The old Siena is starting to filter into the international press, their not really that well informed but anyway the story is starting to fatten up. The international connections are also starting to stack up, with JP Morgan at the fore. Certain people in Siena have been warning that this was coming. A guy wrote a book a few years back called "The Cast of Siena" which basically revealed who and how things were being run. It sold a good few copies but was ignored by the mainstream media. The writer is on on a Roll !!


Patron of Siena Stumbles
Stefano Rellandini/Reuters

The headquarters of Monte dei Paschi in Siena, Italy. At 541 years old, it is the world's oldest operating bank.

http://www.nytimes.com/2013/02/23/business/global/the-patron-of-siena- monte-dei-paschi-stumbles.html?pagewanted=all&_r=0
By JACK EWING and GAIA PIANIGIANI

Published: February 22, 2013

SIENA, Italy — Cut into the stonework of the imposing Palazzo Salimbeni is a name that has been entwined with the fortunes of this Tuscan city for five centuries: Monte dei Paschi, or Mount of the Pastures.

Massimo Berruti for The International Herald Tribune

Alessandro Profumo, chairman of Monte dei Paschi, said he wanted it to be "a good bank," not "the lender of last resort."

Since the days of the Medici family in Florence, 40 miles to the north, the banking house of Monte dei Paschi has rained wealth on the people of Siena.

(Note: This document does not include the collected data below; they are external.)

(* ===== verification/LoopControl.v ===== *)
(** * Starting and stopping a loop (src/Loop.cpp)

    [RunAsync] clears the flags and starts the thread; the thread sets [RUNNING], iterates
    while no stop is queued and clears [RUNNING] when it leaves. Any thread may queue a stop;
    the owner waits in [WaitStopRunning] (also called by the destructor) until [RUNNING] is
    clear. The flags are one atomic word, every access to it is one step, and all
    interleavings of the steps are considered; the theorems say what cannot happen in them, not
    that a thread makes progress. What an iteration does is in CommandQueue.v and
    LoopFlush.v. *)

From S2P Require Import Prelude.

Module LoopControl.

Definition RUNNING : Z := 1.
Definition QUEUE_STOP : Z := 2.

Definition has (flags bit : Z) : bool := negb (Z.land flags bit =? 0).

Definition IsQueuedStopAsync (flags : Z) : bool := has flags QUEUE_STOP.
Definition IsRunningAsync (flags : Z) : bool := has flags RUNNING.

(** Where the thread is: not started; before it sets [RUNNING]; at the test of the loop; in
    an iteration; before it clears [RUNNING]; returned. *)
Inductive thread := NoThread | Started | Testing | Iterating | Leaving | Ended.

(** Where the owner is: somewhere else; in the loop of [WaitStopRunning]; behind it. *)
Inductive waiter := Elsewhere | Waiting | Returned.

(** [wakeups] counts the calls of [WakeUp]; [sawThread] records whether the thread had set
    [RUNNING] or had ended when the wait began, [iterations] the iterations that began after
    the wait was over. *)
Record State := mkState {
  asyncRunnerFlags : Z;
  runner : thread;
  owner : waiter;
  wakeups : nat;
  sawThread : bool;
  iterations : nat
}.

Definition Loop_init : State := mkState 0 NoThread Elsewhere 0 false 0.

(** [QueueStopRunning]: the wake-up only when the thread runs. *)
Definition QueueStopRunning (s : State) : State :=
  let f := Z.lor (asyncRunnerFlags s) QUEUE_STOP in
  mkState f (runner s) (owner s) (if IsRunningAsync f then S (wakeups s) else wakeups s) (sawThread s) (iterations s).

Definition set_runner (s : State) (f : Z) (t : thread) : State :=
  mkState f t (owner s) (wakeups s) (sawThread s) (iterations s).

Definition set_owner (s : State) (o : waiter) (saw : bool) : State :=
  mkState (asyncRunnerFlags s) (runner s) o (wakeups s) saw (iterations s).

(** The steps of the thread: [_InternalSyncLoop]. [ts_iterated] says that an iteration may end
    at any time, not that it does: for [LoopUS] it ends when [us_loop_run] of uSockets returns,
    and what a wake-up does there is not modelled. The relation has at least the interleavings
    of the code, so that what holds in all of them holds in the code. *)
Inductive thread_step : State -> State -> Prop :=
| ts_set_running s : runner s = Started ->
    thread_step s (set_runner s (Z.lor (asyncRunnerFlags s) RUNNING) Testing)
| ts_iterate s : runner s = Testing -> IsQueuedStopAsync (asyncRunnerFlags s) = false ->
    thread_step s (mkState (asyncRunnerFlags s) Iterating (owner s) (wakeups s) (sawThread s)
                     (match owner s with Returned => S (iterations s) | _ => iterations s end))
| ts_iterated s : runner s = Iterating -> thread_step s (set_runner s (asyncRunnerFlags s) Testing)
| ts_leave s : runner s = Testing -> IsQueuedStopAsync (asyncRunnerFlags s) = true ->
    thread_step s (set_runner s (asyncRunnerFlags s) Leaving)
| ts_clear_running s : runner s = Leaving ->
    thread_step s (set_runner s (Z.land (asyncRunnerFlags s) (Z.lnot RUNNING)) Ended).

Definition alive (t : thread) : bool := match t with Testing | Iterating | Leaving => true | _ => false end.

(** The steps of the owner: [WaitStopRunning]; and a stop queued by anybody. *)
Inductive owner_step : State -> State -> Prop :=
| os_queue_stop s : owner_step s (QueueStopRunning s)
| os_wait s : owner s = Elsewhere ->
    owner_step s (set_owner (QueueStopRunning s) Waiting (alive (runner s) || match runner s with Ended => true | _ => false end))
| os_round s : owner s = Waiting -> IsRunningAsync (asyncRunnerFlags s) = true ->
    owner_step s (mkState (asyncRunnerFlags (QueueStopRunning s)) (runner s) Waiting (S (wakeups (QueueStopRunning s)))
                    (sawThread s) (iterations s))
| os_return s : owner s = Waiting -> IsRunningAsync (asyncRunnerFlags s) = false ->
    owner_step s (set_owner s Returned (sawThread s)).

(** [RunAsync], before anybody waits and when no thread of the loop is left. *)
Inductive run_step : State -> State -> Prop :=
| rs_run s : owner s = Elsewhere -> (runner s = NoThread \/ runner s = Ended) -> run_step s (set_runner s 0 Started).

Definition step (s s' : State) : Prop := thread_step s s' \/ owner_step s s' \/ run_step s s'.

Inductive reachable : State -> Prop :=
| reach_init : reachable Loop_init
| reach_step s s' : reachable s -> step s s' -> reachable s'.

(** ** Flags and positions agree *)

Lemma lor_small f b : 0 <= f < 4 -> b = 1 \/ b = 2 -> 0 <= Z.lor f b < 4.
Proof.
  intros Hf Hb. assert (f = 0 \/ f = 1 \/ f = 2 \/ f = 3) as Hc by lia.
  repeat destruct Hc as [-> | Hc]; subst; destruct Hb as [-> | ->]; vm_compute; by split.
Qed.

Record loop_inv (s : State) : Prop := {
  li_flags : 0 <= asyncRunnerFlags s < 4;
  li_running : IsRunningAsync (asyncRunnerFlags s) = alive (runner s);
  li_waiting : owner s <> Elsewhere -> IsQueuedStopAsync (asyncRunnerFlags s) = true;
  li_returned : owner s = Returned -> alive (runner s) = true -> runner s <> Iterating;
  li_saw : owner s <> Elsewhere -> sawThread s = true -> runner s <> Started /\ runner s <> NoThread;
  li_over : owner s = Returned -> sawThread s = true -> runner s = Ended;
  li_late : iterations s = 0%nat
}.

(** The effect of the four operations on the two flags. *)
Lemma flags_cases f : 0 <= f < 4 -> f = 0 \/ f = 1 \/ f = 2 \/ f = 3.
Proof. lia. Qed.

Ltac flag_cases f := let H := fresh in pose proof (flags_cases f) as H;
  match goal with Hf : 0 <= f < 4 |- _ => specialize (H Hf); repeat destruct H as [H | H]; rewrite H in * end.

Lemma loop_inv_step s s' : loop_inv s -> step s s' -> loop_inv s'.
Proof.
  intros [Hf Hr Hw Hret Hsaw Hover Hl] Hst.
  destruct s as [f t o w sw it]. cbn [asyncRunnerFlags runner owner wakeups sawThread iterations] in *.
  destruct Hst as [Hst | [Hst | Hst]]; inversion Hst; subst; cbn in *; subst;
  flag_cases f; repeat match goal with t : thread |- _ => destruct t | o : waiter |- _ => destruct o end; try discriminate;
  split; cbn in *; try done; try lia; try (by intros; simplify_eq); try tauto; auto.
  all: intros; naive_solver.
Qed.

Lemma reachable_inv s : reachable s -> loop_inv s.
Proof. induction 1 as [|s s' _ IH Hst]; [ | by eapply loop_inv_step ]. split; cbn; (done || lia). Qed.

(** C21: in every interleaving, no iteration of the loop begins or is under way once
    [WaitStopRunning] has returned; and if the thread had begun to run (or had ended) when the
    wait began, it has ended by then. *)
Theorem no_iteration_after_wait s :
  reachable s -> owner s = Returned ->
  iterations s = 0%nat /\ runner s <> Iterating /\ (sawThread s = true -> runner s = Ended).
Proof.
  intros [Hf Hr Hw Hret Hsaw Hover Hl]%reachable_inv Ho. split_and!; [ done | | auto ].
  intros Hi. apply (Hret Ho); [ by rewrite Hi | done ].
Qed.

(** A queued stop is not lost: only [RunAsync] clears it, and while it is queued no step of the
    thread begins an iteration. Every request to stop and every round of the wait wakes the
    thread up if it runs; only the return of the wait does not, and then it does not run. That
    an iteration that is under way ends is up to uSockets and not claimed. *)
Theorem queued_stop_starts_no_iteration s s' :
  reachable s -> IsQueuedStopAsync (asyncRunnerFlags s) = true ->
  (thread_step s s' -> IsQueuedStopAsync (asyncRunnerFlags s') = true /\ runner s' <> Iterating)
  /\ (owner_step s s' -> IsQueuedStopAsync (asyncRunnerFlags s') = true /\ runner s' = runner s
       /\ (if alive (runner s) then (wakeups s < wakeups s')%nat else wakeups s' = wakeups s)).
Proof.
  intros [Hf Hr _ _ _ _ _]%reachable_inv Hq. destruct s as [f t o w sw it].
  cbn [asyncRunnerFlags runner wakeups] in *. rewrite <- Hr. split.
  - intros Hst. inversion Hst; subst; cbn in *; subst; flag_cases f; try discriminate; cbn; split; done.
  - intros Hst. inversion Hst; subst; cbn in *; subst; flag_cases f; try discriminate; cbn; split_and!; try done; vm_compute; lia.
Qed.

(** A wait that begins before the new thread has set [RUNNING] returns while the thread is
    still starting: the thread then uses the flags of a loop that may be destroyed. *)
Theorem early_wait_misses_the_thread :
  exists s, reachable s /\ owner s = Returned /\ runner s = Started.
Proof.
  exists (set_owner (set_owner (QueueStopRunning (set_runner Loop_init 0 Started)) Waiting false) Returned false).
  split_and!; try done. eapply reach_step.
  - eapply reach_step; [ eapply reach_step; [ apply reach_init | right; right; apply rs_run; [ done | by left ] ] | ].
    right; left. by apply os_wait.
  - right; left. by apply os_return.
Qed.

(** ** Witnesses *)

(** The thread runs, the owner waits, the thread ends, the wait is over. *)
Definition running_state : State := mkState 1 Testing Elsewhere 0 false 0.
Definition stopping_state : State := mkState 3 Testing Waiting 1 true 0.

Lemma running_reachable : reachable running_state.
Proof.
  apply (reach_step (set_runner Loop_init 0 Started)).
  - apply (reach_step Loop_init); [ apply reach_init | ]. right; right. apply rs_run; [ reflexivity | by left ].
  - left. by apply (ts_set_running (set_runner Loop_init 0 Started)).
Qed.

Lemma stopping_reachable : reachable stopping_state.
Proof. apply (reach_step running_state); [ apply running_reachable | ]. right; left. by apply (os_wait running_state). Qed.

Lemma queued_stop_starts_no_iteration_witness :
  owner_step stopping_state (mkState 3 Testing Waiting 3 true 0) /\ (1 < 3)%nat
  /\ thread_step stopping_state (set_runner stopping_state 3 Leaving)
  /\ runner (set_runner stopping_state 3 Leaving) <> Iterating.
Proof.
  assert (owner_step stopping_state (mkState 3 Testing Waiting 3 true 0)) as Ho by (by apply (os_round stopping_state)).
  assert (thread_step stopping_state (set_runner stopping_state 3 Leaving)) as Ht by (by apply (ts_leave stopping_state)).
  split; [ exact Ho | ]. split; [ | split; [ exact Ht | ] ].
  - destruct (queued_stop_starts_no_iteration stopping_state (mkState 3 Testing Waiting 3 true 0) stopping_reachable eq_refl) as [_ H].
    destruct (H Ho) as (_ & _ & Hw). exact Hw.
  - destruct (queued_stop_starts_no_iteration stopping_state (set_runner stopping_state 3 Leaving) stopping_reachable eq_refl) as [H _].
    destruct (H Ht) as [_ Hi]. exact Hi.
Defined.

Lemma no_iteration_after_wait_witness :
  exists s, reachable s /\ owner s = Returned /\ iterations s = 0%nat /\ runner s <> Iterating /\ (sawThread s = true -> runner s = Ended).
Proof.
  exists (mkState 2 Ended Returned 1 true 0).
  assert (reachable (mkState 2 Ended Returned 1 true 0)) as Hr.
  { apply (reach_step (mkState 2 Ended Waiting 1 true 0)); [ | right; left; by apply (os_return (mkState 2 Ended Waiting 1 true 0)) ].
    apply (reach_step (mkState 3 Leaving Waiting 1 true 0)); [ | left; by apply (ts_clear_running (mkState 3 Leaving Waiting 1 true 0)) ].
    apply (reach_step stopping_state); [ apply stopping_reachable | left; by apply (ts_leave stopping_state) ]. }
  split; [ exact Hr | ]. split; [ reflexivity | ]. apply (no_iteration_after_wait _ Hr). reflexivity.
Defined.

End LoopControl.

For 541 years, it has endured war, plague and panic, and it stands today as the world’s oldest operating bank.

But beyond the arched entrance of the Salimbeni palace, inside the stately offices of Monte dei Paschi di Siena, a thoroughly modern fiasco has done what the centuries could not. Monte dei Paschi, founded in 1472, has been brought to its knees by 21st-century finance.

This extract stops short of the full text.